- Born: 1938 Addis Ababa
- Died: 2017 (aged 78–79)
- Occupation: Writer

= Yilma Habteyes =

Yilma Habteyes (1938 – 2017) was an Ethiopian Amharic-language crime novelist and screenwriter.

Yilma Habteyes was born in 1938 in Addis Ababa. He was educated at the Lycée Guebre- Mariam before taking training courses to become a laboratory technician at the Pasteur Institute in Addis Ababa and the Public Health College in Gondar. In the 1960s he began working at the Ethiopian Nutrition Institute (ENI) , now part of the Ethiopian Public Health Institute (EPHI), interrupted by two years studying at the Medical Chemical Institute at Uppsala University in Sweden.

His first few books were about social problems he observed in Ethiopia. He self-published his first book, Yaltaddelech besew serg tedarech (“The Unlucky Girl Got Married at Someone Else’s Wedding") in 1962. His second book, Itzyyé ladirsh (“Can I Give You a Lift, My Sister”, 1963), was about rich men who pick up women in their cars and use them as sex partners. Its popularity encouraged him to keep writing. In Larbasimmint se’at tegabbu (“They Were Married for 48 Hours", 1964), a pregnant woman is abandoned at her wedding. Her family finds her another man to marry, but she gave birth on her wedding night.

His first crime novel was Issun teyyu (“Forget It!”. 1966), later rewritten as Sostennaw sew (“The Third Man"). Its protagonist is wrongly accused of killing his own father. His breakthrough novel was Käqäbǝr mäls (ከቀብር መልስ, "Return from the funeral", 1968). Afewerq Menna produced a multi-part television adaptation for Ethiopian Television (ETV) retitled Yaltäkäffälä ǝda (ያልተከፈለ እዳ, ‘Unpaid debt’, 1982) starring Alemtsehay Wedajo. It proved popular enough to have multiple re-airings. His next book was Sayǝnnaggär motä (ሳይናገር ሞተ, ‘Died without speaking’), about a pimp who finds the body of a dead woman under his bed. It was also adapted for ETV. In Dess yalew hazentenna (“The Happy Mourner,” 1972), a man steals 5000 birr and runs away with a married woman. He has his identical twin killed to facilitate their getaway.
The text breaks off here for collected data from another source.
(* ===== verification/RuntimeEvents.v ===== *)
(** * RuntimeEvents: what the bridge tells the client of the runtime API

    The encoders of [src/device_code/components/esp_tree_bridge/esp_tree_bridge.cpp]
    behind the runtime API ([api_runtime_encode_*]): the answer to a successful
    authentication, the full snapshot, the heartbeat and the events.  The conversion of a float
    to a double and the identity compiled into the bridge are the class
    [RuntimeEnv]. *)
From stdpp Require Import pretty sorting.
From S2P Require Import Prelude Wire Crypto OtaManager BridgeSession BridgeProtocol BridgeLoop ProtoMessages WebSocket ApiTransport BridgeComponent EntityText.

Class RuntimeEnv (W : Type) := {
  app_name : bytes;
  bridge_friendly_name : bytes;
  bridge_project_name : bytes;
  bridge_project_version : bytes;
  bridge_build_date : bytes;
  bridge_chip_model : Z;
  unix_time : W -> Z;
  format_build_date_ : bytes -> bytes -> bytes;
  float_to_double : bytes -> Z;
  config_closure : bytes -> bytes -> bytes -> W -> Z * W
}.

Definition chip_model_string (model : Z) : bytes := str
  (match model with
   | 1 => "ESP32" | 2 => "ESP32-S2" | 5 => "ESP32-C3" | 9 => "ESP32-S3" | 12 => "ESP32-C2"
   | 13 => "ESP32-C6" | 16 => "ESP32-H2" | 18 => "ESP32-P4" | 20 => "ESP32-C61" | 23 => "ESP32-C5"
   | 33382 => "ESP8266" | _ => "Unknown"
   end)%string.

Definition component_for_type (type : Z) : bytes := str
  (match field_type_of type with
   | Some FIELD_TYPE_SENSOR => "sensor" | Some FIELD_TYPE_SWITCH => "switch"
   | Some FIELD_TYPE_BINARY => "binary_sensor" | Some FIELD_TYPE_BUTTON => "button"
   | Some FIELD_TYPE_NUMBER => "number" | Some FIELD_TYPE_TEXT => "text"
   | Some FIELD_TYPE_TEXT_SENSOR => "text_sensor" | Some FIELD_TYPE_COVER => "cover"
   | Some FIELD_TYPE_LIGHT => "light" | Some FIELD_TYPE_FAN => "fan" | Some FIELD_TYPE_LOCK => "lock"
   | Some FIELD_TYPE_ALARM => "alarm_control_panel" | Some FIELD_TYPE_SELECT => "select"
   | Some FIELD_TYPE_EVENT => "event" | Some FIELD_TYPE_VALVE => "valve"
   | _ => "sensor"
   end)%string.

Definition native_type_for_type (type : Z) : bytes := str
  (match field_type_of type with
   | Some (FIELD_TYPE_SENSOR | FIELD_TYPE_NUMBER) => "float"
   | Some (FIELD_TYPE_SWITCH | FIELD_TYPE_BINARY | FIELD_TYPE_BUTTON | FIELD_TYPE_HUMIDIFIER
           | FIELD_TYPE_DEHUMIDIFIER) => "bool"
   | Some (FIELD_TYPE_TEXT | FIELD_TYPE_TEXT_SENSOR | FIELD_TYPE_SELECT | FIELD_TYPE_TIME
           | FIELD_TYPE_DATETIME) => "string"
   | Some (FIELD_TYPE_LIGHT | FIELD_TYPE_FAN | FIELD_TYPE_COVER | FIELD_TYPE_VALVE
           | FIELD_TYPE_CLIMATE | FIELD_TYPE_LOCK | FIELD_TYPE_ALARM | FIELD_TYPE_EVENT) => "int"
   | None => "float"
   end)%string.

Definition runtime_entity_writable_ (type : Z) : bool :=
  match field_type_of type with
  | Some (FIELD_TYPE_SWITCH | FIELD_TYPE_BUTTON | FIELD_TYPE_NUMBER | FIELD_TYPE_TEXT
          | FIELD_TYPE_SELECT | FIELD_TYPE_LIGHT | FIELD_TYPE_FAN | FIELD_TYPE_COVER
          | FIELD_TYPE_VALVE | FIELD_TYPE_LOCK | FIELD_TYPE_ALARM) => true
  | _ => false
  end.

Definition runtime_schema_hash_ (s : BridgeSession) : bytes :=
  str "sha256:" ++ hex_encode (s_schema_hash s).
Definition runtime_firmware_md5_ (s : BridgeSession) : bytes := hex_encode (firmware_md5 (s_identity s)).

Definition runtime_write_capabilities_ : Writer -> Writer :=
  boolean 1 true ;> boolean 2 true ;> boolean 3 true ;> boolean 4 true ;> boolean 5 true ;> boolean 6 true.

(** The name of an entity in the API. *)
Definition entity_object_id (e : espnow_entity_schema_t) : bytes :=
  if (length (entity_id e) =? 0)%nat then sanitize_object_id (entity_name e) else entity_id e.

Section events.
Context {W : Type} `{!BridgeEnv W} `{!Hmac} `{!RuntimeEnv W} `{!FloatText}.
Abbreviation St := (ESPTreeBridge * W)%type.

Definition runtime_now_unix_ms_ (w : W) : Z :=
  if unix_time w <=? 0 then 0 else u64 (unix_time w * 1000).

Definition runtime_write_entity_state_ (object_id : bytes) (available : bool) (observed_unix_ms : Z)
    (type : Z) (value options : bytes) : Writer -> Writer :=
  string_ 1 object_id ;>
  boolean 2 available ;>
  varint 3 observed_unix_ms ;>
  match field_type_of type with
  | Some (FIELD_TYPE_SWITCH | FIELD_TYPE_BINARY) =>
    boolean 10 (negb (length value =? 0)%nat && negb (at_ value 0 =? 0))
  | Some FIELD_TYPE_LOCK => string_ 13 (lock_state value)
  | Some FIELD_TYPE_ALARM => string_ 13 (alarm_state value)
  | Some (FIELD_TYPE_COVER | FIELD_TYPE_VALVE | FIELD_TYPE_SELECT) => sint64 11 (at_ value 0)
  | Some (FIELD_TYPE_SENSOR | FIELD_TYPE_NUMBER) =>
    fixed64 12 (float_to_double (if (length value <? 4)%nat then replicate 4 0 else take 4 value))
  | Some (FIELD_TYPE_TEXT | FIELD_TYPE_TEXT_SENSOR | FIELD_TYPE_EVENT) => string_ 13 value
  | _ => string_ 13 (state_value_json type value options)
  end.

Definition api_runtime_bridge_mac (b : ESPTreeBridge) : bytes := mac_display (sta_mac_ b).

(** The first ten fields of the bridge's identity. *)
Definition write_bridge_identity (b : ESPTreeBridge) : Writer -> Writer :=
  string_ 1 (api_runtime_bridge_mac b) ;>
  string_ 2 (sanitize_object_id app_name) ;>
  string_ 3 bridge_friendly_name ;>
  string_ 4 (component_network_id_ b) ;>
  string_ 5 (str "ESPHome") ;>
  string_ 6 (str "esp_tree_bridge") ;>
  string_ 7 bridge_project_name ;>
  string_ 8 bridge_project_version ;>
  string_ 9 bridge_build_date ;>
  string_ 10 kRuntimeProtocol.

Definition api_runtime_encode_auth_ok (request_id : bytes) (b : ESPTreeBridge) : bytes :=
  envelope request_id AUTH_OK
    (varint 1 kRuntimeApiVersion ;>
     string_ 2 bridge_friendly_name ;>
     message 3 (write_bridge_identity b) ;>
     message 4 runtime_write_capabilities_).

(** [for (...) w.message(n, ...)]. *)
Definition write_all {A} (items : list A) (builder : A -> Writer -> Writer) (w : Writer) : Writer :=
  foldl (fun w a => builder a w) w items.

Definition session_build_date (s : BridgeSession) : bytes :=
  let i := s_identity s in
  if negb (length (build_date i) =? 0)%nat && negb (length (build_time i) =? 0)%nat
  then format_build_date_ (build_date i) (build_time i) else [].

Definition write_remote_identity (schema_hash : bytes) (s : BridgeSession) : Writer -> Writer :=
  let i := s_identity s in
  let remote_mac := mac_display (s_leaf_mac s) in
  string_ 1 remote_mac ;>
  string_ 2 (esphome_name i) ;>
  string_ 3 (if (length (node_label i) =? 0)%nat then remote_mac else node_label i) ;>
  string_ 4 (str "ESPHome") ;>
  string_ 5 (str "esp_tree_remote") ;>
  string_ 6 (project_name i) ;>
  string_ 7 (project_version i) ;>
  string_ 8 (session_build_date s) ;>
  string_ 9 (runtime_firmware_md5_ s) ;>
  string_ 10 schema_hash ;>
  varint 11 (Z.of_nat (length (s_schema_entities s))) ;>
  string_ 12 (chip_model_string (chip_model i)) ;>
  boolean 13 (s_online s && s_session_key_valid s) ;>
  boolean 14 ((0 <? s_direct_child_count s) || (0 <? s_total_child_count s)).

Definition write_remote_schema (schema_hash : bytes) (s : BridgeSession) : Writer -> Writer :=
  string_ 1 schema_hash ;>
  write_all (filter (fun e => entity_type e <> 0) (s_schema_entities s)) (fun e =>
    message 2
      (string_ 1 (entity_object_id e) ;>
       string_ 2 (component_for_type (entity_type e)) ;>
       string_ 3 (entity_name e) ;>
       string_ 6 (entity_unit e) ;>
       boolean 11 (runtime_entity_writable_ (entity_type e)) ;>
       string_ 12 (native_type_for_type (entity_type e)) ;>
       string_ 13 (entity_options e))).

(** The cached values in the order of their keys. *)
Fixpoint insert_value (e : bytes * EntityValueCache) (l : list (bytes * EntityValueCache)) :
    list (bytes * EntityValueCache) :=
  match l with
  | [] => [e]
  | x :: rest => if string_lt e.1 x.1 then e :: l else x :: insert_value e rest
  end.
Definition values_in_order (b : ESPTreeBridge) : list (bytes * EntityValueCache) :=
  foldr insert_value [] (map_to_list (entity_values_ b)).

Definition write_remote (b : ESPTreeBridge) (w : W) (s : BridgeSession) : Writer -> Writer :=
  let schema_hash := runtime_schema_hash_ s in
  message 1 (write_remote_identity schema_hash s) ;>
  message 2
    (boolean 1 (s_online s) ;>
     string_ 2 (api_runtime_bridge_mac b) ;>
     string_ 3 (mac_display (s_parent_mac s)) ;>
     varint 4 (s_hops_to_bridge s) ;>
     sint32 5 (s_last_rssi s) ;>
     varint 7 (s_last_seen_bridge_uptime_s s) ;>
     string_ 8 (runtime_session_id_ s (component_network_id_ b)) ;>
     varint 9 (s_last_seen_counter s) ;>
     varint 10 (s_uptime_seconds s)) ;>
  message 3 (write_remote_schema schema_hash s) ;>
  write_all
    (filter (fun rec => take 12 rec.1 = mac_hex (s_leaf_mac s) /\ ev_current_value rec.2 <> [])
       (values_in_order b))
    (fun rec =>
       let v := rec.2 in
       message 4 (runtime_write_entity_state_ (entity_object_id (ev_schema v)) (s_online s)
         (runtime_now_unix_ms_ w) (ev_current_type v) (ev_current_value v) (entity_options (ev_schema v)))).

Definition sessions_in_order (p : BridgeProtocol) : list BridgeSession :=
  omap (fun k => sessions_ p !! k) (session_keys p).

Definition api_runtime_encode_full_snapshot (request_id : bytes) (s : St) : bytes :=
  let b := s.1 in
  envelope request_id FULL_SNAPSHOT
    (message 1 (write_bridge_identity b ;> string_ 11 (chip_model_string bridge_chip_model)) ;>
     message 2
       (boolean 1 true ;> sint32 2 0 ;> varint 3 (bridge_uptime_s_ (protocol_ b)) ;>
        varint 4 (get_active_remote_count (protocol_ b))) ;>
     write_all (sessions_in_order (protocol_ b)) (fun x => message 3 (write_remote b s.2 x)) ;>
     varint 4 (runtime_now_unix_ms_ s.2)).

(** One event in a batch. *)
Definition event (field : Z) (builder : Writer -> Writer) : bytes :=
  envelope [] EVENT_BATCH (message 1 (message field builder)).

Definition api_runtime_encode_bridge_heartbeat (s : St) : bytes :=
  let b := s.1 in
  event 10
    (string_ 1 (api_runtime_bridge_mac b) ;>
     varint 2 (runtime_now_unix_ms_ s.2) ;>
     varint 3 (bridge_uptime_s_ (protocol_ b)) ;>
     write_all
       (filter (fun x => s_online x = true /\ s_last_seen_bridge_uptime_s x <> 0)
          (sessions_in_order (protocol_ b)))
       (fun x => message 4
          (string_ 1 (mac_display (s_leaf_mac x)) ;> varint 2 (s_last_seen_bridge_uptime_s x)))).

(** A field of the session, or what is written when there is none. *)
Definition of_session {A} (mac : bytes) (f : BridgeSession -> A) (none : A) (b : ESPTreeBridge) : A :=
  match get_session mac (protocol_ b) with Some s => f s | None => none end.
Definition session_id_of (mac : bytes) (b : ESPTreeBridge) : bytes :=
  of_session mac (fun s => runtime_session_id_ s (component_network_id_ b)) [] b.

Definition api_runtime_encode_topology_changed (mac : bytes) (s : St) : bytes :=
  let b := s.1 in
  event 15
    (string_ 1 (mac_display mac) ;>
     string_ 2 (api_runtime_bridge_mac b) ;>
     string_ 3 (of_session mac (fun x => mac_display (s_parent_mac x)) [] b) ;>
     varint 4 (of_session mac s_hops_to_bridge 0 b) ;>
     sint32 5 (of_session mac s_last_rssi (-127) b) ;>
     varint 6 (runtime_now_unix_ms_ s.2) ;>
     varint 7 (of_session mac s_uptime_seconds 0 b)).

Definition api_runtime_encode_remote_availability (mac : bytes) (online : bool) (reason : bytes)
    (rssi hop_count : Z) (s : St) : bytes :=
  let b := s.1 in
  event 11
    (string_ 1 (mac_display mac) ;>
     boolean 2 online ;>
     string_ 3 (api_runtime_bridge_mac b) ;>
     string_ 4 (session_id_of mac b) ;>
     varint 5 (of_session mac s_last_seen_counter 0 b) ;>
     varint 6 (runtime_now_unix_ms_ s.2) ;>
     sint32 7 rssi ;>
     varint 8 hop_count ;>
     string_ 9 reason ;>
     varint 10 (of_session mac s_uptime_seconds 0 b)).

Definition api_runtime_encode_remote_state (mac : bytes) (entity : espnow_entity_schema_t)
    (value : bytes) (type state_tx_counter : Z) (s : St) : bytes :=
  let b := s.1 in
  let now_ms := runtime_now_unix_ms_ s.2 in
  event 12
    (string_ 1 (mac_display mac) ;>
     string_ 2 (api_runtime_bridge_mac b) ;>
     string_ 3 (session_id_of mac b) ;>
     varint 4 (of_session mac s_last_seen_counter 0 b) ;>
     message 5 (runtime_write_entity_state_ (entity_object_id entity) true now_ms type value
                  (entity_options entity)) ;>
     varint 6 now_ms ;>
     varint 7 state_tx_counter ;>
     varint 8 (entity_index entity)).

Definition api_runtime_encode_remote_schema_changed (mac schema_hash : bytes) (s : St) : bytes :=
  let b := s.1 in
  event 13
    (string_ 1 (mac_display mac) ;>
     string_ 2 (api_runtime_bridge_mac b) ;>
     string_ 3 (session_id_of mac b) ;>
     string_ 4 [] ;>
     match get_session mac (protocol_ b) with
     | None => fun w => w
     | Some x =>
       message 5
         (message 1 (write_remote_identity schema_hash x) ;>
          message 2
            (boolean 1 (s_online x) ;>
             string_ 2 (api_runtime_bridge_mac b) ;>
             string_ 3 (mac_display (s_parent_mac x)) ;>
             varint 4 (s_hops_to_bridge x) ;>
             sint32 5 (s_last_rssi x) ;>
             string_ 8 (session_id_of mac b) ;>
             varint 9 (s_last_seen_counter x)) ;>
          message 3 (write_remote_schema schema_hash x))
     end).
End events.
The 1974 Ethiopian Revolution interrupted his writing career, but he was asked to write television screenplays. He adapted his story "Dem yenekkaw ij" (“The Blood-stained Hand"), aired in 1976, and his novel Issun teyyu as Qučč ̣bǝläw aymotumm (ቁጭ ብለው አይሞቱም, ‘Never die with indolence’), which aired on ETV. The Ethiopian Red Terror caused another hiatus of three years, but he emerged from it publishing a number of novels in quick succession. One of them, Lelaw ǝǧǧ (ሌላው እጅ, ‘The other hand’), he adapted for ETV. Another of his novels was adapted as YäʾAbeqäläš nuzzaze (የአቤቀለሽ ኑዛዜ, ‘Abaqelesh’s confession’), starring Wogayehu Nigatu as a patient in Amanuel Hospital, Addis Ababa's psychiatric institution.

== Bibliography ==

- Yaltaddelech besew serg tedarech (“The Unlucky Girl Got Married at Someone Else’s Wedding"), 1962.
- Itzyyé ladirsh (“Can I Give You a Lift, My Sister”), 1963.
- Larbasimmint se’at tegabbu (“They Were Married for 48 Hours"), 1964.
- Issun teyyu (“Forget It!”. 1966)
- Käqäbǝr mäls (ከቀብር መልስ, "Return from the funeral"), 1968, rewritten as Yaltäkäffälä ǝda (ያልተከፈለ እዳ, ‘Unpaid debt’), Ethiopia Book Centre, 1986.
- Sayǝnnaggär motä (ሳይናገር ሞተ, ‘Died without speaking’, 1970 or 1971)
- Dess yalew hazentenna (“The Happy Mourner,” 1972)
- Aggatami ("Chance"). Ethiopia Book Centre, 1986.
- Yabeqyellesh nuzazé (“The Confession of Abeqyellesh”). Ethiopia Book Centre, 1987.
- Lelaw ǝǧǧ (ሌላው እጅ, ‘The other hand’). Ethiopia Book Centre, 1987.
- Sostennaw sew, “The Third Man,” Ethiopia Book Centre, 1987.
- Dellalaw, “The Broker," 1987.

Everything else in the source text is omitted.